The assessee had not filed his return of income for Assessment Year 2017-18 within the prescribed time. During verification under “Operation Clean Money,” the department identified substantial cash deposits, including deposits during the demonetization period.

A notice under Section 142(1) was issued directing the assessee to file the return. The Assessing Officer recorded non-compliance and noted that the assessee had deposited cash aggregating to ₹1,71,72,650 during the year, including ₹16,74,500 during demonetization.

Subsequently, the assessee submitted replies along with ledger accounts, balance sheet, profit and loss account, audit report, computation of income, Form 26AS, and a belated return declaring income of ₹2,17,700.

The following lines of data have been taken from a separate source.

(** C3.  The safety margin is the largest residual
    [y_i - fitted(x_i)] over the boundary points plus 5, and the safe
    coefficients are the fitted ones with [a0] lowered by the margin. *)
Theorem margin_is_max_residual_plus_five (width : Z) (curve : list RGB.point)
    (a0 a1 b1 a2 b2 a3 b3 : R) :
  curve <> [] ->
  exists rep m,
    RGB.safe_boundary width curve [a0; a1; b1; a2; b2; a3; b3] = inr rep /\
    (exists p, In p curve /\
       m = (IZR (RGB.pt_y p) -
            RGB.fourier_curve (IZR width) (IZR (RGB.pt_x p)) a0 a1 b1 a2 b2 a3 b3)%R) /\
    (forall p, In p curve ->
       (IZR (RGB.pt_y p) -
        RGB.fourier_curve (IZR width) (IZR (RGB.pt_x p)) a0 a1 b1 a2 b2 a3 b3 <= m)%R) /\
    RGB.safety_margin rep = (m + 5)%R /\
    RGB.safe_params rep = [(a0 - (m + 5))%R; a1; b1; a2; b2; a3; b3].
Proof.
  intros Hne.
  destruct (safe_boundary_run width curve a0 a1 b1 a2 b2 a3 b3 Hne)
    as [rep [Hrun [Hmax [Hmargin [Hparams _]]]]].
  exists rep, (RGB.max_error rep). split; [exact Hrun|].
  match type of Hmax with RGB.np_max ?a = _ =>
    destruct (np_max_spec a) as [m [Hm [Hin Hup]]] end.
  { destruct curve; [congruence|discriminate]. }
  rewrite Hmax in Hm. injection Hm as <-.
  split.
  - apply in_map_iff in Hin. destruct Hin as [p [Hp Hin]]. exists p. auto.
  - split.
    + intros p Hp. apply Hup.
      apply (in_map (fun p => (IZR (RGB.pt_y p) -
        RGB.fourier_curve (IZR width) (IZR (RGB.pt_x p)) a0 a1 b1 a2 b2 a3 b3)%R)).
      exact Hp.
    + split; [exact Hmargin|]. now rewrite Hparams, Hmargin.
Qed.

Lemma margin_is_max_residual_plus_five_witness :
  exists rep m,
    RGB.safe_boundary 640 [RGB.Pt 0 100; RGB.Pt 160 200] [150; 0; 50; 0; 0; 0; 0]%R
      = inr rep /\
    (exists p, In p [RGB.Pt 0 100; RGB.Pt 160 200] /\
       m = (IZR (RGB.pt_y p) -
            RGB.fourier_curve (IZR 640) (IZR (RGB.pt_x p)) 150 0 50 0 0 0 0)%R) /\
    (forall p, In p [RGB.Pt 0 100; RGB.Pt 160 200] ->
       (IZR (RGB.pt_y p) -
        RGB.fourier_curve (IZR 640) (IZR (RGB.pt_x p)) 150 0 50 0 0 0 0 <= m)%R) /\
    RGB.safety_margin rep = (m + 5)%R /\
    RGB.safe_params rep = [(150 - (m + 5))%R; 0; 50; 0; 0; 0; 0]%R.
Proof.
  apply (margin_is_max_residual_plus_five 640 [RGB.Pt 0 100; RGB.Pt 160 200]
           150 0 50 0 0 0 0).
  discriminate.
Defined.

(** C7.  The safe coefficient array differs from the fitted one in its
    first entry only: the six harmonic coefficients are the fitted ones,
    and the safe curve is evaluated with the same period [width]. *)
Theorem safe_curve_frame (width : Z) (curve : list RGB.point) (params : list R) :
  length params = 7%nat ->
  curve <> [] ->
  exists rep,
    RGB.safe_boundary width curve params = inr rep /\
    length (RGB.safe_params rep) = 7%nat /\
    (forall i, (1 <= i)%nat ->
       nth_error (RGB.safe_params rep) i = nth_error params i) /\
    RGB.fourier_curve_star (IZR width) (map (fun p => IZR (RGB.pt_x p)) curve)
                           (RGB.safe_params rep) = inr (RGB.y_safe rep).
Proof.
  intros Hlen Hne.
  destruct params as [|a0 [|a1 [|b1 [|a2 [|b2 [|a3 [|b3 [|c q]]]]]]]];
    try discriminate.
  destruct (safe_boundary_run width curve a0 a1 b1 a2 b2 a3 b3 Hne)
    as [rep [Hrun [_ [_ [Hparams [Hsafe _]]]]]].
  exists rep. split; [exact Hrun|].
  rewrite Hparams. split; [reflexivity|]. split.
  - intros [|i] Hi; [lia|reflexivity].
  - unfold RGB.fourier_curve_star, Py.ret. rewrite Hsafe, map_map.
    f_equal. apply map_ext. intros p. apply fourier_curve_shift.
Qed.

Lemma safe_curve_frame_witness :
  exists rep,
    RGB.safe_boundary 12 Inputs.spiky_curve Inputs.spiky_fit = inr rep /\
    length (RGB.safe_params rep) = 7%nat /\
    (forall i, (1 <= i)%nat ->
       nth_error (RGB.safe_params rep) i = nth_error Inputs.spiky_fit i) /\
    RGB.fourier_curve_star (IZR 12)
      (map (fun p => IZR (RGB.pt_x p)) Inputs.spiky_curve)
      (RGB.safe_params rep) = inr (RGB.y_safe rep).
Proof.
  apply (safe_curve_frame 12 Inputs.spiky_curve Inputs.spiky_fit).
  - reflexivity.
  - discriminate.
Defined.

(** ** The fit of the spiky terrain *)

Section QuarterPeriod.

Local Open Scope R_scope.

Lemma cos_quarter_turn (a : R) : cos (a + PI / 2) = - sin a.
Proof. rewrite cos_plus, cos_PI2, sin_PI2. ring. Qed.

Lemma sin_quarter_turn (a : R) : sin (a + PI / 2) = cos a.
Proof. rewrite sin_plus, cos_PI2, sin_PI2. ring. Qed.

(** Three columns further on a period of twelve, the first harmonic has
    advanced by a quarter turn, the second by a half, the third by three
    quarters. *)
Lemma harmonic1_cos (x : R) : cos (2 * PI / 12 * (x + 3)) = - sin (2 * PI / 12 * x).
Proof.
  replace (2 * PI / 12 * (x + 3)) with (2 * PI / 12 * x + PI / 2) by field.
  apply cos_quarter_turn.
Qed.

Lemma harmonic1_sin (x : R) : sin (2 * PI / 12 * (x + 3)) = cos (2 * PI / 12 * x).
Proof.
  replace (2 * PI / 12 * (x + 3)) with (2 * PI / 12 * x + PI / 2) by field.
  apply sin_quarter_turn.
Qed.

Lemma harmonic2_cos (x : R) :
  cos (2 * (2 * PI / 12) * (x + 3)) = - cos (2 * (2 * PI / 12) * x).
Proof.
  replace (2 * (2 * PI / 12) * (x + 3)) with (2 * (2 * PI / 12) * x + PI) by field.
  apply neg_cos.
Qed.

Lemma harmonic2_sin (x : R) :
  sin (2 * (2 * PI / 12) * (x + 3)) = - sin (2 * (2 * PI / 12) * x).
Proof.
  replace (2 * (2 * PI / 12) * (x + 3)) with (2 * (2 * PI / 12) * x + PI) by field.
  apply neg_sin.
Qed.

Lemma harmonic3_cos (x : R) :
  cos (3 * (2 * PI / 12) * (x + 3)) = sin (3 * (2 * PI / 12) * x).
Proof.
  replace (3 * (2 * PI / 12) * (x + 3))
    with (3 * (2 * PI / 12) * x + PI / 2 + PI) by field.
  rewrite neg_cos, cos_quarter_turn. ring.
Qed.

Lemma harmonic3_sin (x : R) :
  sin (3 * (2 * PI / 12) * (x + 3)) = - cos (3 * (2 * PI / 12) * x).
Proof.
  replace (3 * (2 * PI / 12) * (x + 3))
    with (3 * (2 * PI / 12) * x + PI / 2 + PI) by field.
  rewrite neg_sin, sin_quarter_turn. ring.
Qed.

(** Over four columns a quarter period apart the harmonics cancel: the
    curve averages to [a0]. *)
Lemma fourier_quarter_sum (x a0 a1 b1 a2 b2 a3 b3 : R) :
  RGB.fourier_curve 12 x a0 a1 b1 a2 b2 a3 b3 +
  RGB.fourier_curve 12 (x + 3) a0 a1 b1 a2 b2 a3 b3 +
  RGB.fourier_curve 12 (x + 3 + 3) a0 a1 b1 a2 b2 a3 b3 +
  RGB.fourier_curve 12 (x + 3 + 3 + 3) a0 a1 b1 a2 b2 a3 b3 = 4 * a0.
Proof.
  unfold RGB.fourier_curve. cbv zeta.
  repeat (rewrite harmonic1_cos || rewrite harmonic1_sin ||
          rewrite harmonic2_cos || rewrite harmonic2_sin ||
          rewrite harmonic3_cos || rewrite harmonic3_sin).
  ring.
Qed.

(** [spiky_fit] minimises the sum of squared residuals on [spiky_curve]:
    it is the fit a converged least-squares solver returns. *)
Lemma spiky_fit_least_squares (a0 a1 b1 a2 b2 a3 b3 : R) :
  RGB.sum_of_squares 12 Inputs.spiky_curve 100 0 0 0 0 0 0 <=
  RGB.sum_of_squares 12 Inputs.spiky_curve a0 a1 b1 a2 b2 a3 b3.
Proof.
  pose proof (fourier_quarter_sum 0 a0 a1 b1 a2 b2 a3 b3) as H0.
  pose proof (fourier_quarter_sum 1 a0 a1 b1 a2 b2 a3 b3) as H1.
  pose proof (fourier_quarter_sum 2 a0 a1 b1 a2 b2 a3 b3) as H2.
  replace (0 + 3) with 3 in H0 by lra.
  replace (3 + 3) with 6 in H0 by lra.
  replace (6 + 3) with 9 in H0 by lra.
  replace (1 + 3) with 4 in H1 by lra.
  replace (4 + 3) with 7 in H1 by lra.
  replace (7 + 3) with 10 in H1 by lra.
  replace (2 + 3) with 5 in H2 by lra.
  replace (5 + 3) with 8 in H2 by lra.
  replace (8 + 3) with 11 in H2 by lra.
  unfold RGB.sum_of_squares, Inputs.spiky_curve.
  cbn [map fold_right RGB.pt_x RGB.pt_y].
  rewrite !fourier_curve_dc.
  set (f0 := RGB.fourier_curve 12 0 a0 a1 b1 a2 b2 a3 b3) in *.
  set (f1 := RGB.fourier_curve 12 1 a0 a1 b1 a2 b2 a3 b3) in *.
  set (f2 := RGB.fourier_curve 12 2 a0 a1 b1 a2 b2 a3 b3) in *.
  set (f3 := RGB.fourier_curve 12 3 a0 a1 b1 a2 b2 a3 b3) in *.
  set (f4 := RGB.fourier_curve 12 4 a0 a1 b1 a2 b2 a3 b3) in *.
  set (f5 := RGB.fourier_curve 12 5 a0 a1 b1 a2 b2 a3 b3) in *.
  set (f6 := RGB.fourier_curve 12 6 a0 a1 b1 a2 b2 a3 b3) in *.
  set (f7 := RGB.fourier_curve 12 7 a0 a1 b1 a2 b2 a3 b3) in *.
  set (f8 := RGB.fourier_curve 12 8 a0 a1 b1 a2 b2 a3 b3) in *.
  set (f9 := RGB.fourier_curve 12 9 a0 a1 b1 a2 b2 a3 b3) in *.
  set (f10 := RGB.fourier_curve 12 10 a0 a1 b1 a2 b2 a3 b3) in *.
  set (f11 := RGB.fourier_curve 12 11 a0 a1 b1 a2 b2 a3 b3) in *.
  clearbody f0 f1 f2 f3 f4 f5 f6 f7 f8 f9 f10 f11.
  unfold Rsqr.
  pose proof (Rle_0_sqr (f0 - 100)) as S0. pose proof (Rle_0_sqr (f1 - 100)) as S1.
  pose proof (Rle_0_sqr (f2 - 100)) as S2. pose proof (Rle_0_sqr (f3 - 100)) as S3.
  pose proof (Rle_0_sqr (f4 - 100)) as S4. pose proof (Rle_0_sqr (f5 - 100)) as S5.
  pose proof (Rle_0_sqr (f6 - 100)) as S6. pose proof (Rle_0_sqr (f7 - 100)) as S7.
  pose proof (Rle_0_sqr (f8 - 100)) as S8. pose proof (Rle_0_sqr (f9 - 100)) as S9.
  pose proof (Rle_0_sqr (f10 - 100)) as S10.
  pose proof (Rle_0_sqr (f11 - 100)) as S11.
  unfold Rsqr in *. nra.
Qed.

The Assessing Officer rejected the audit report on the ground that it had not been uploaded before the specified date and that complete books of account were not produced. Treating the entire cash deposits as turnover, the AO estimated income at 8% and completed assessment under Section 144.

Issues Involved

  1. Whether a return filed beyond the time allowed in a notice under Section 142(1) could be treated as non-est.
  2. Whether the Assessing Officer was justified in ignoring a belated audit report filed before completion of assessment.
  3. Whether income could be estimated at 8% of cash deposits treated as turnover.
  4. Whether best-judgment assessment under Section 144 was valid in the circumstances.
  5. Whether the matter required fresh verification of books of account.

Petitioner’s Arguments (Assessee) 

  • Due to technical glitches, the return could not be uploaded within time.
  • A grievance petition had been filed with the department regarding the issue.
  • The return and supporting documents were submitted before completion of assessment.
  • The audited profit and loss account disclosed net profit of ₹3,38,105 (1.93%), which should have been accepted.
  • Application of 8% profit rate on deposits was excessive for retail motorcycle trade.
  • The assessment order was invalid for want of notice under Section 143(2).

Respondent’s Arguments (Revenue)

  • The assessee failed to file the return within the statutory timeline.
  • The belated return filed after expiry of time allowed under Section 142(1) could be treated as non-est.
  • The audit report was not uploaded within the prescribed time.
  • Complete books of account were not produced for verification.
  • Therefore, the Assessing Officer rightly proceeded under Section 144.

Court Order / Findings (ITAT Allahabad)

1. Validity of Return Filed After Time Under Section 142(1)

The Tribunal held that once the time specified in a notice under Section 142(1) has expired, the assessee cannot file a return at any later time of his choosing. In such circumstances, the Assessing Officer is justified in treating the return as non-est and proceeding as if no return had been filed.

2. Treatment of Belated Audit Report

The Tribunal observed that several judicial decisions hold that filing an audit report before completion of assessment constitutes sufficient compliance, since the requirement of filing it along with the return is directory and not mandatory.

Therefore, the Assessing Officer was not justified in completely ignoring the audit report once it had been submitted.

3. Need for Verification of Books

The AO could not verify the audit report because the assessee failed to produce complete books of account. Proper verification was necessary before determining income.

4. Estimated Profit on Cash Deposits

Estimating income at 8% of deposits without examining audited accounts and books was not appropriate without verification.

Accordingly, the Tribunal restored the matter to the Assessing Officer with directions:

  • The assessee shall produce complete books of account
  • The AO shall verify the audit report and claims
  • Income shall be determined afresh in accordance with law

Other grounds became academic due to the remand.

Important Clarification

  • Filing of audit report before completion of assessment amounts to substantial compliance.
  • The requirement of filing audit report along with return is directory, not mandatory.
  • A return filed beyond the time allowed in a Section 142(1) notice can be treated as non-est.
  • Best-judgment assessment should not ignore available evidence without verification.
  • Restoration ensures fair assessment but does not validate the assessee’s claims.